Young Lives ran parallel to the Millennium Development Goals (MDGs) and utilised mixed methods consisting of surveys, in-depth interviews and focus groups to improve understanding of the causes and consequences of childhood poverty, and to examine how policies affect children’s well-being. Drawing upon significant information gathered about children’s experiences as they transition from early childhood to adolescence and early adulthood, this report attempts to capture and highlight key findings from various papers, policy briefs and journal articles written over the period since 2002.
The research has been guided by three intersecting lines of enquiry: (1) an analysis of the factors shaping children’s growth and development over the course of their lives; (2) development of the understanding that risk and deprivation are concentrated in particular social groups and localities, with dramatic disparities in children’s outcomes, leading to questions about what these inequalities mean for children; (3) an examination of the changing influences in children’s lives, including the risks to which they are exposed and the support they enjoy.
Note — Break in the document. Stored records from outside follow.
Lemma MkdirAll_isDir (fs : gmap (list string) fnode) p fs' :
  Os.MkdirAll fs p = Ok fs' -> Os.isDir fs' p = true.
Proof.
  unfold Os.MkdirAll. destruct (Os.isDir fs p) eqn:E; intros H.
  - now injection H as <-.
  - now apply (mkdirFrom_isDir _ _ _ _ H).
Qed.

Lemma MkdirAll_changes (fs : gmap (list string) fnode) p fs' :
  Os.MkdirAll fs p = Ok fs' ->
  forall k, fs' !! k = fs !! k
            \/ (fs !! k = None /\ fs' !! k = Some Dir /\ k `prefix_of` p /\ k <> []).
Proof.
  unfold Os.MkdirAll. destruct (Os.isDir fs p); intros H k.
  - injection H as <-. now left.
  - destruct (mkdirFrom_changes _ _ _ _ H k) as [?|(? & ? & ? & ? & ?)]; [now left|].
    right. auto.
Qed.

Lemma isDir_mono (fs fs' : gmap (list string) fnode) q :
  (forall k v, fs !! k = Some v -> fs' !! k = Some v) ->
  Os.isDir fs q = true -> Os.isDir fs' q = true.
Proof.
  intros Hm. unfold Os.isDir. destruct q as [|x q]; [reflexivity|].
  destruct (fs !! (x :: q)) as [[|?]|] eqn:E; try discriminate.
  now rewrite (Hm _ _ E).
Qed.

Lemma WriteFile_named (fs : gmap (list string) fnode) p content fs' :
  Os.WriteFile fs p content = Ok fs' -> p <> [] /\ Os.isDir fs (removelast p) = true.
Proof.
  unfold Os.WriteFile. destruct (last p) eqn:El; [|discriminate].
  destruct (decide (s = "")); [discriminate|].
  destruct (Os.isDir fs (removelast p)) eqn:E.
  - intros _. split; [|reflexivity]. intros ->. discriminate El.
  - destruct (fs !! removelast p) as [[|?]|]; discriminate.
Qed.

Lemma removelast_neq {A} (p : list A) : p <> [] -> removelast p <> p.
Proof.
  intros Hp E. apply (f_equal length) in E.
  destruct (exists_last Hp) as (l & a & ->).
  rewrite removelast_last, length_app in E. simpl in E. lia.
Qed.

Lemma removelast_prefix {A} (p : list A) : removelast p `prefix_of` p.
Proof.
  destruct (decide (length p = 0)) as [E|E].
  - destruct p; [reflexivity | discriminate].
  - assert (Hp : p <> []) by (intros ->; now apply E).
    destruct (exists_last Hp) as (l & a & ->).
    rewrite removelast_last. now apply prefix_app_r.
Qed.

(** ** Writing a file through [modules.WriteFile] *)

Lemma modWriteFile_inv p content w w' :
  Modules.WriteFile p content w = (Ok tt, w') ->
  exists d1, Os.MkdirAll (disk w) (Filepath.Dir p) = Ok d1
             /\ Os.WriteFile d1 p content = Ok (<[p := File content]> d1)
             /\ w' = setDisk (<[p := File content]> d1) w.
Proof.
  intros H. unfold Modules.WriteFile in H.
  apply bind_inv_ok in H as ([] & w1 & H1 & H2).
  unfold osMkdirAll in H1. unfold osWriteFile in H2.
  apply liftOs_ok in H1 as (d1 & Hd1 & ->).
  apply liftOs_ok in H2 as (d2 & Hd2 & ->).
  cbn in Hd2. pose proof (WriteFile_ok _ _ _ _ Hd2) as ->.
  exists d1. split; [exact Hd1|]. split; [exact Hd2|].
  now destruct w.
Qed.

(** X12.  After a successful [modules.WriteFile] the path reads back the content
    written, its parent is a directory, every other node of the tree is
    still there, nothing has changed except on the way down to the path,
    and nothing but the tree has changed. *)
Theorem WriteFile_then_read p content w w' :
  Modules.WriteFile p content w = (Ok tt, w') ->
  Os.ReadFile (disk w') p = Ok content
  /\ Os.isDir (disk w') (Filepath.Dir p) = true
  /\ (forall k v, k <> p -> disk w !! k = Some v -> disk w' !! k = Some v)
  /\ (forall k, ~ k `prefix_of` p -> disk w' !! k = disk w !! k)
  /\ sameButDisk w w'.
Proof.
  intros H. apply modWriteFile_inv in H as (d1 & Hd1 & Hd2 & ->).
  destruct (WriteFile_named _ _ _ _ Hd2) as [Hp Hdir].
  cbn [disk setDisk]. split; [|split; [|split; [|split]]].
  - unfold Os.ReadFile. destruct p; [congruence|]. now rewrite lookup_insert_eq.
  - pose proof (MkdirAll_isDir _ _ _ Hd1) as Hd. apply removelast_neq in Hp.
    unfold Filepath.Dir, Os.isDir in *.
    destruct (removelast p) as [|x q]; [reflexivity|].
    now rewrite lookup_insert_ne by congruence.
  - intros k v Hne Hk. rewrite lookup_insert_ne by congruence.
    now apply (MkdirAll_mono _ _ _ Hd1).
  - intros k Hnp. rewrite lookup_insert_ne by (intros <-; now apply Hnp).
    destruct (MkdirAll_changes _ _ _ Hd1 k) as [->|(_ & _ & Hpre & _)]; [reflexivity|].
    exfalso. apply Hnp. etrans; [exact Hpre|]. apply removelast_prefix.
  - now destruct w.
Qed.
This has been achieved specifically by comparisons between the two cohorts of children that the Young Lives project followed, and more generally by linking data on the children and the households they live in to the political-economic, socio-cultural and institutional context.
Suggested citation: Singh, R., Galab, S., Reddy, P. Prudhvikar and L. Benny (2018) Reaching the last child: Evidence from Young Lives India, Country Report. Oxford: Young Lives.